• _WHAT YOU HAVE TO DO_
In the listing below, identify each line with the word "then" and return those lines.
══ EXERCISE DATA ══
(* ===== verification/MetaPacketSpec.v ===== *)
(** * Sphinx packets arrive

    Padding and reply blocks round-trip; a packet for a path of nodes travels
    along it and gives its payload to the last one, and so does a reply sent
    with a reply block to the node that made it; no received bytes make a node
    panic in the Sphinx layer. *)
From S2P Require Import Prelude Primitives Crypto SharedKeys Sphinx SphinxSpec MetaPacket.

#[local] Existing Instance suite_PRP.

(** ** Padding *)
Section Padding.
Context (P : nat).

Definition padded (msg : bytes) : bytes := replicate (P - length msg) PADDING ++ PADDING_TAG :: msg.

Lemma PaddedPayload_new_ok msg :
  (length msg ≤ P)%nat → PaddedPayload_new P msg = Ok (padded msg).
Proof.
  intros Hl. unfold PaddedPayload_new, PaddedPayload_SIZE.
  rewrite bool_decide_eq_true_2 by lia.
  replace (replicate (P + 1) PADDING) with
    (replicate (P - length msg) PADDING ++ [PADDING] ++ replicate (length msg) PADDING).
  2: { change [PADDING] with (replicate 1 PADDING). rewrite <-!replicate_add. f_equal. lia. }
  rewrite copy_from_slice_ok by lens. cbn [mbind outcome_bind].
  rewrite app_assoc, <-(app_nil_r (replicate (length msg) _)), copy_from_slice_ok by lens.
  rewrite app_nil_r, <-app_assoc. done.
Qed.

Lemma PaddedPayload_new_from_vec_ok msg :
  (length msg ≤ P)%nat → PaddedPayload_new_from_vec P msg = Ok (padded msg).
Proof.
  intros Hl. unfold PaddedPayload_new_from_vec, PaddedPayload_SIZE.
  rewrite bool_decide_eq_false_2 by lia.
  set (n := (P + 1 - length msg)%nat). set (buf := msg ++ replicate n PADDING).
  assert (length buf = P + 1)%nat as Hb by (unfold buf, n; lens).
  unfold copy_within. rewrite bool_decide_eq_true_2 by lia. cbn [mbind outcome_bind].
  rewrite drop_0, Nat.sub_0_r. rewrite (drop_ge buf) by lia. rewrite app_nil_r.
  replace (take (length msg) buf) with msg by (unfold buf; by rewrite take_app_length).
  rewrite <-(app_nil_l (take n buf ++ msg)), copy_from_slice_ok by lens.
  cbn [mbind outcome_bind]. rewrite app_nil_l.
  replace n with (P - length msg + 1)%nat by lia.
  rewrite replicate_add, <-app_assoc, copy_from_slice_ok by lens. done.
Qed.

Lemma into_unpadded_padded msg : into_unpadded (padded msg) = Ok msg.
Proof.
  unfold into_unpadded, padded. generalize (P - length msg)%nat as n. intros n.
  rewrite (proj2 (list_find_Some (λ x, x = PADDING_TAG) _ n PADDING_TAG)).
  - f_equal. rewrite (drop_app_ge _ _ (S n)) by lens.
    rewrite length_replicate. by replace (S n - n)%nat with 1%nat by lia.
  - split_and!; [by rewrite list_lookup_middle by lens|done|].
    intros j y Hj Hlt. rewrite lookup_app_l in Hj by lens.
    apply lookup_replicate in Hj as [-> _]. done.
Qed.

Lemma length_padded msg : (length msg ≤ P)%nat → length (padded msg) = PaddedPayload_SIZE P.
Proof. intros. unfold padded, PaddedPayload_SIZE. lens. Qed.

(** Padding is lossless: a message of at most [P] bytes pads to exactly
    [P + 1] bytes, from which unpadding recovers it, whatever bytes it holds; a
    longer message is refused; and the variant that reuses the buffer of its
    argument agrees with the plain one on every input. *)
Theorem padding_roundtrip (msg : bytes) :
  PaddedPayload_new_from_vec P msg = PaddedPayload_new P msg ∧
  ((length msg ≤ P)%nat ∧
    (∃ p, PaddedPayload_new P msg = Ok p ∧ length p = PaddedPayload_SIZE P ∧
       PaddedPayload_from_padded P p = Ok p ∧ into_unpadded p = Ok msg) ∨
   (P < length msg)%nat ∧ PaddedPayload_new P msg = Err PaddingError).
Proof.
  destruct (decide (length msg ≤ P)%nat) as [Hl|Hl].
  - rewrite PaddedPayload_new_from_vec_ok, PaddedPayload_new_ok by done. split; [done|]. left.
    split; [done|]. exists (padded msg). pose proof (length_padded msg Hl) as Hlp.
    unfold PaddedPayload_from_padded. rewrite bool_decide_eq_true_2 by done.
    split_and!; try done. apply into_unpadded_padded.
  - unfold PaddedPayload_new_from_vec, PaddedPayload_new, PaddedPayload_SIZE.
    rewrite bool_decide_eq_true_2, bool_decide_eq_false_2 by lia. split; [done|right].
    split; [lia|done].
Qed.
End Padding.

(** ** Reply blocks *)
Section Surb.
Context `{!SphinxSuite} `{!SphinxHeaderSpec}.

Definition surb_wf (s : SURB) : Prop :=
  length (first_relayer s) = KEY_ID_SIZE ∧ length (surb_alpha s) = AlphaLen ∧
  length (surb_header s) = RoutingInfo_SIZE ∧ length (surb_sender_key s) = SecretKey16_LENGTH ∧
  length (additional_data_receiver s) = SURB_RECEIVER_DATA_SIZE.

Definition surb_bytes (s : SURB) : bytes :=
  first_relayer s ++ surb_alpha s ++ surb_header s ++ surb_sender_key s ++ additional_data_receiver s.

Lemma length_surb_bytes s : surb_wf s → length (surb_bytes s) = SURB_SIZE.
Proof. intros (? & ? & ? & ? & ?). unfold surb_bytes, SURB_SIZE. lens. Qed.

Lemma SURB_into_boxed_ok s : surb_wf s → SURB_into_boxed s = Ok (surb_bytes s).
Proof.
  intros (H1 & H2 & H3 & H4 & H5). unfold SURB_into_boxed, SURB_SIZE. cbv zeta.
  rewrite !replicate_add, <-!app_assoc.
  rewrite <-(app_nil_l (replicate KEY_ID_SIZE 0 ++ _)), copy_from_slice_ok by lens.
  cbn [mbind outcome_bind]. rewrite app_nil_l, copy_from_slice_ok by lens.
  cbn [mbind outcome_bind]. rewrite (app_assoc (first_relayer s)), copy_from_slice_ok by lens.
  cbn [mbind outcome_bind]. rewrite (app_assoc (_ ++ _)), copy_from_slice_ok by lens.
  cbn [mbind outcome_bind]. rewrite (app_assoc (_ ++ _)).
  rewrite <-(app_nil_r (replicate SURB_RECEIVER_DATA_SIZE 0)), copy_from_slice_ok by lens.
  rewrite app_nil_r. unfold surb_bytes. by rewrite <-!app_assoc.
Qed.

Lemma SURB_try_from_bytes s : surb_wf s → SURB_try_from (surb_bytes s) = Ok s.
Proof.
  intros Hwf. pose proof (length_surb_bytes s Hwf) as Hlen. destruct Hwf as (Hf & Ha & Hh & Hk & Hd).
  assert (∀ i p k n, [first_relayer s; surb_alpha s; surb_header s; surb_sender_key s;
      additional_data_receiver s] !! i = Some p →
    sum_list (length <$> take i [first_relayer s; surb_alpha s; surb_header s; surb_sender_key s;
      additional_data_receiver s]) = k → n = (k + length p)%nat →
    (n ≤ SURB_SIZE)%nat → range (E:=GeneralError) k n (surb_bytes s) = Ok p) as Hr.
  { intros i p k n Hp Hsum -> Hle. unfold range. rewrite bool_decide_eq_true_2 by lia. f_equal.
    unfold surb_bytes. rewrite <-(app_nil_r (additional_data_receiver s)).
    eapply (slice_concat [_; _; _; _; _]); [exact Hp|exact Hsum|lia]. }
  unfold SURB_try_from. cbv zeta. rewrite bool_decide_eq_true_2 by done. rewrite Hlen.
  rewrite (Hr 0%nat _ 0%nat KEY_ID_SIZE eq_refl) by (lia || (cbn; lia) || (unfold SURB_SIZE; lia)). cbn [mbind outcome_bind].
  rewrite (proj2 (array_try_from_ok _ _ _)) by done. cbn [map_err mbind outcome_bind].
  rewrite (Hr 1%nat _ KEY_ID_SIZE (KEY_ID_SIZE + AlphaLen)%nat eq_refl) by (lia || (cbn; lia) || (unfold SURB_SIZE; lia)). cbn [mbind outcome_bind].
  unfold copy_exact at 1. rewrite bool_decide_eq_true_2 by done. cbn [mbind outcome_bind].
  rewrite (Hr 2%nat _ (KEY_ID_SIZE + AlphaLen)%nat (KEY_ID_SIZE + AlphaLen + RoutingInfo_SIZE)%nat eq_refl) by (lia || (cbn; lia) || (unfold SURB_SIZE; lia)). cbn [mbind outcome_bind].
  unfold RoutingInfo_try_from. rewrite (proj2 (array_try_from_ok _ _ _)) by done.
  cbn [map_err mbind outcome_bind].
  rewrite (Hr 3%nat _ (KEY_ID_SIZE + AlphaLen + RoutingInfo_SIZE)%nat (KEY_ID_SIZE + AlphaLen + RoutingInfo_SIZE + SecretKey16_LENGTH)%nat eq_refl) by (lia || (cbn; lia) || (unfold SURB_SIZE; lia)). cbn [mbind outcome_bind].
  rewrite (proj2 (array_try_from_ok _ _ _)) by done. cbn [map_err mbind outcome_bind].
  rewrite (Hr 4%nat _ (KEY_ID_SIZE + AlphaLen + RoutingInfo_SIZE + SecretKey16_LENGTH)%nat SURB_SIZE eq_refl) by (lia || (cbn; lia) || (unfold SURB_SIZE; lia)). cbn [mbind outcome_bind].
  rewrite (proj2 (array_try_from_ok _ _ _)) by done. by destruct s.
Qed.
(* ===== verification/PacketSpec.v ===== *)
(** * HOPR packets: messages, capacity and the way through the network

    The packet message round-trips and its capacity is what the size functions
    say; a packet for a path passes every relayer with a checked proof of relay
    and arrives with its message and usable reply blocks. *)
From S2P Require Import Prelude Primitives Crypto Channels Tickets SharedKeys Sphinx SphinxSpec.
From S2P Require Import MetaPacket MetaPacketSpec Por Packet.

(** ** Messages *)
Section Message.
Context `{!SphinxSuite} `{!SphinxHeaderSpec} (P : nat).

Lemma mapM_into_boxed surbs :
  Forall surb_wf surbs → mapM SURB_into_boxed surbs = Ok (surb_bytes <$> surbs).
Proof.
  induction 1 as [|s surbs Hs _ IH]; [done|].
  cbn [mapM]. rewrite (SURB_into_boxed_ok s Hs). cbn [mbind outcome_bind]. by rewrite IH.
Qed.

Lemma mapM_SURB_try_from surbs :
  Forall surb_wf surbs → mapM SURB_try_from (surb_bytes <$> surbs) = Ok surbs.
Proof.
  induction 1 as [|s surbs Hs _ IH]; [done|].
  cbn [mapM fmap list_fmap]. rewrite (SURB_try_from_bytes s Hs). cbn [mbind outcome_bind]. by rewrite IH.
Qed.

Lemma length_concat_surbs surbs :
  Forall surb_wf surbs → length (concat (surb_bytes <$> surbs)) = (length surbs * SURB_SIZE)%nat.
Proof.
  induction 1 as [|s surbs Hs _ IH]; [done|].
  cbn [concat fmap list_fmap]. rewrite length_app, IH, (length_surb_bytes s Hs). done.
Qed.
Lemma process_insert_ok a d d' :
  store_wf d → amount_ok (ticket_of a) → process_insert a d = (d', Ok tt) →
  appends a (tickets d) d d' ∧ store_wf d' ∧ (∀ mark c, marked d' mark c = marked d mark c) ∧
  (∀ c, won d' c = if decide (c = to_hex (t_channel_id (ticket_of a))) then to_i32 (won d c + 1) else won d c).
Proof.
  intros Hwf Hv Hp. set (ch := to_hex (t_channel_id (ticket_of a))).
  unfold process_insert in Hp. apply run_Ok_inv in Hp as (d1 & [] & Hi & Hp).
  apply insert_row_ok in Hi as (Happ & Hst & _). autorewrite with run in Hp.
  fold (ticket_of a) ch in Hp. rewrite Hst in Hp.
  set (old := default StatsModel_default (statistics d !! ch)).
  assert (stats_wf old) as How.
  { subst old. destruct (statistics d !! ch) eqn:Hl; [by apply (wf_stats _ Hwf _ _ Hl)|apply stats_default_wf]. }
  assert (∃ st, d' = set_statistics (<[ch := st]> (statistics d)) d1 ∧
    st_winning_tickets st = to_i32 (st_winning_tickets old + 1) ∧ ∀ mark, column mark st = column mark old)
    as (st & -> & Hwin & Hcol).
  { unfold save_stats in Hp. subst old. fold (ticket_of a) ch in Hp.
    destruct (statistics d !! ch) as [model|] eqn:Hl; autorewrite with run in Hp;
      injection Hp as <-; rewrite Hst; eexists; (split; [done|]); split; [done|by intros []|done|by intros []]. }
  assert (map_Forall (λ _, stats_wf) (<[ch := st]> (statistics d))) as Hs'.
  { apply map_Forall_insert_2; [|apply (wf_stats _ Hwf)]. intros mark. rewrite Hcol. apply How. }
  split; [done|]. split; [|split].
  - apply (appends_wf a (λ _, true) d); [done|done| |done].
    replace (filter (λ _, true) (tickets d)) with (tickets d); [done|]. clear.
    by induction (tickets d) as [|r l IH]; [|rewrite filter_cons; cbn; f_equal].
  - intros mark c. unfold marked. cbn [statistics set_statistics].
    destruct (decide (c = ch)) as [->|Hc]; [|by rewrite lookup_insert_ne].
    rewrite lookup_insert_eq, Hcol. subst old. destruct (statistics d !! ch); [done|]. by destruct mark.
  - intros c. unfold won. cbn [statistics set_statistics].
    destruct (decide (c = ch)) as [->|Hc]; [|by rewrite lookup_insert_ne].
    rewrite lookup_insert_eq, Hwin. subst old. by destruct (statistics d !! ch).
Qed.

(** The tickets that an aggregated ticket replaces. *)
Definition replaced_by (a : AcknowledgedTicket) : TicketModel → bool :=
  let t := ticket_of a in
  into_condition (with_state BeingAggregated
    (with_index_range (Included (t_index t)) (Excluded (wrap 64 (t_index t + t_index_offset t)))
      (TicketSelector_new (t_channel_id t) (t_channel_epoch t)))).

Lemma process_replace_ok a d d' :
  store_wf d → amount_ok (ticket_of a) → process_replace a d = (d', Ok tt) →
  appends a (filter (λ r, negb (replaced_by a r)) (tickets d)) d d' ∧ store_wf d' ∧
  statistics d' = statistics d ∧
  Z.of_nat (length (filter (replaced_by a) (tickets d))) ≤ t_index_offset (ticket_of a).
Proof.
  intros Hwf Hv Hp. unfold process_replace in Hp. fold (ticket_of a) (replaced_by a) in Hp.
  apply run_Ok_inv in Hp as (d1 & n & Hd & Hp). unfold delete_many in Hd. autorewrite with run in Hd.
  injection Hd as <- <-.
  destruct (Z.ltb_spec (t_index_offset (ticket_of a)) (Z.of_nat (length (filter (replaced_by a) (tickets d)))));
    [done|]. apply insert_row_ok in Hp as (Happ & Hst & _). split_and!; [done| |done|lia].
  apply (appends_wf a _ d _ Hwf Hv Happ). rewrite Hst. apply (wf_stats _ Hwf).
Qed.
(** ** The ledger *)

(** The calls that other parts of the node make, and the turns of the
    background task. *)
Inductive StoreOp :=
| OpStart
| OpInsert (a : AcknowledgedTicket)
| OpReplace (a : AcknowledgedTicket)
| OpProcess
| OpMark (s : TicketSelector) (mark : TicketMarker)
| OpReject (t : Ticket)
| OpState (s : TicketSelector) (st : AcknowledgedTicketStatus).

(** The manager after a call, errors included; [None] when the call aborts. *)
Definition unless_panic {A} (res : TicketManager * outcome DbSqlError A) : option TicketManager :=
  match res with (_, Panic) => None | (m, _) => Some m end.

Definition store_step (op : StoreOp) (m : TicketManager) : option TicketManager :=
  match op with
  | OpStart => unless_panic (start_ticket_processing m)
  | OpInsert a => unless_panic (insert_ticket a m)
  | OpReplace a => unless_panic (replace_tickets a m)
  | OpProcess => match process_next m with Ok m => Some m | _ => None end
  | OpMark s mark => unless_panic (mark_tickets_as s mark m)
  | OpReject t => unless_panic (mark_unsaved_ticket_rejected t m)
  | OpState s st => unless_panic (update_ticket_states s st m)
  end.

Fixpoint store_run (ops : list StoreOp) (m : TicketManager) : option TicketManager :=
  match ops with [] => Some m | op :: ops => m' ← store_step op m; store_run ops m' end.

(** All value that was ever earned in a channel. *)
Definition account (d : TicketsDb) (c : string) : Z :=
  channel_total c (tickets d) + marked d Redeemed c + marked d Neglected c + marked d Rejected c.

Definition credit_to (c : string) (t : Ticket) : Z :=
  if decide (c = to_hex (t_channel_id t)) then amount (t_amount t) else 0.

(** What a step adds to a channel: an inserted ticket its amount, an aggregated
    one its amount in place of the tickets it replaces, a rejected one its amount. *)
Definition credit (c : string) (op : StoreOp) (m m' : TicketManager) : Z :=
  match op with
  | OpReject t => credit_to c t
  | OpProcess =>
      match incoming m with
      | Some (o :: _) =>
          if (length (notified m') =? length (notified m))%nat then 0
          else credit_to c (ticket_of (op_ticket o)) -
               match o with
               | Insert _ => 0
               | Replace a => channel_total c (filter (replaced_by a) (tickets (tickets_db m)))
               end
      | _ => 0
      end
  | _ => 0
  end.

Fixpoint credits (c : string) (ops : list StoreOp) (m : TicketManager) : Z :=
  match ops with
  | [] => 0
  | op :: ops =>
      match store_step op m with Some m' => credit c op m m' + credits c ops m' | None => 0 end
  end.

Definition op_typed (op : StoreOp) : Prop :=
  match op with
  | OpInsert a | OpReplace a => amount_ok (ticket_of a)
  | OpReject t => amount_ok t
  | OpMark s _ => Forall id_wf (channel_identifiers s)
  | _ => True
  end.

Definition queue (m : TicketManager) : list TicketOperation := default [] (incoming m).
Fixpoint queued_value (q : list TicketOperation) : Z :=
  match q with [] => 0 | o :: q => value_of (op_ticket o) + queued_value q end.
Definition offered (op : StoreOp) : Z :=
  match op with OpInsert a | OpReplace a => value_of a | _ => 0 end.
Definition offered_all (ops : list StoreOp) : Z := foldr (λ op n, offered op + n) 0 ops.

(** The value that is or may come to the table. *)
Definition supply (m : TicketManager) : Z := total (tickets (tickets_db m)) + queued_value (queue m).

Record manager_wf (m : TicketManager) : Prop := {
  wf_store : store_wf (tickets_db m);
  wf_queue : Forall (λ o, amount_ok (ticket_of (op_ticket o))) (queue m)
}.

Lemma queued_value_app q1 q2 : queued_value (q1 ++ q2) = queued_value q1 + queued_value q2.
Proof. induction q1 as [|o q1 IH]; cbn; lia. Qed.

Lemma queued_nonneg q : Forall (λ o, amount_ok (ticket_of (op_ticket o))) q → 0 ≤ queued_value q.
Proof. induction 1 as [|o q Ho _ IH]; cbn; [lia|]. unfold value_of, amount_ok, in_u in *. lia. Qed.
Lemma supply_covers m : manager_wf m → supply m ≤ U256_max → total (tickets (tickets_db m)) ≤ U256_max.
Proof. intros [_ Hq] Hs. pose proof (queued_nonneg _ Hq). unfold supply in Hs. lia. Qed.

(** What every step keeps and adds. *)
Definition step_ok (op : StoreOp) (m m' : TicketManager) : Prop :=
  manager_wf m' ∧ supply m' ≤ supply m + offered op ∧
  ∀ c, account (tickets_db m') c = account (tickets_db m) c + credit c op m m'.

(** A step that leaves the database alone. *)
Lemma step_ok_idle op m m' q :
  manager_wf m → op_typed op → tickets_db m' = tickets_db m → queue m' = queue m ++ q →
  Forall (λ o, amount_ok (ticket_of (op_ticket o))) q → queued_value q ≤ offered op →
  (∀ c, credit c op m m' = 0) → step_ok op m m'.
Proof.
  intros [Hs Hq] Ht Hd Hqq Hqok Hv Hc. split_and!.
  - split; [by rewrite Hd|]. rewrite Hqq. by apply Forall_app.
  - unfold supply. rewrite Hd, Hqq, queued_value_app. lia.
  - intros c. rewrite Hc, Hd. lia.
Qed.

Lemma step_start m m' : manager_wf m → store_step OpStart m = Some m' → step_ok OpStart m m'.
Proof.
  intros Hwf Hs. cbn in Hs. unfold start_ticket_processing in Hs. autorewrite with run in Hs.
  apply (step_ok_idle _ _ _ []); try done; destruct (incoming m) eqn:Hi; injection Hs as <-; try done;
    unfold queue; cbn; by rewrite Hi, ?app_nil_r.
Qed.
═══
• _RESPONSE BELOW_
  (∀ c, won d' c = if decide (c = to_hex (t_channel_id (ticket_of a))) then to_i32 (won d c + 1) else won d c).
  if decide (c = to_hex (t_channel_id t)) then amount (t_amount t) else 0.
          if (length (notified m') =? length (notified m))%nat then 0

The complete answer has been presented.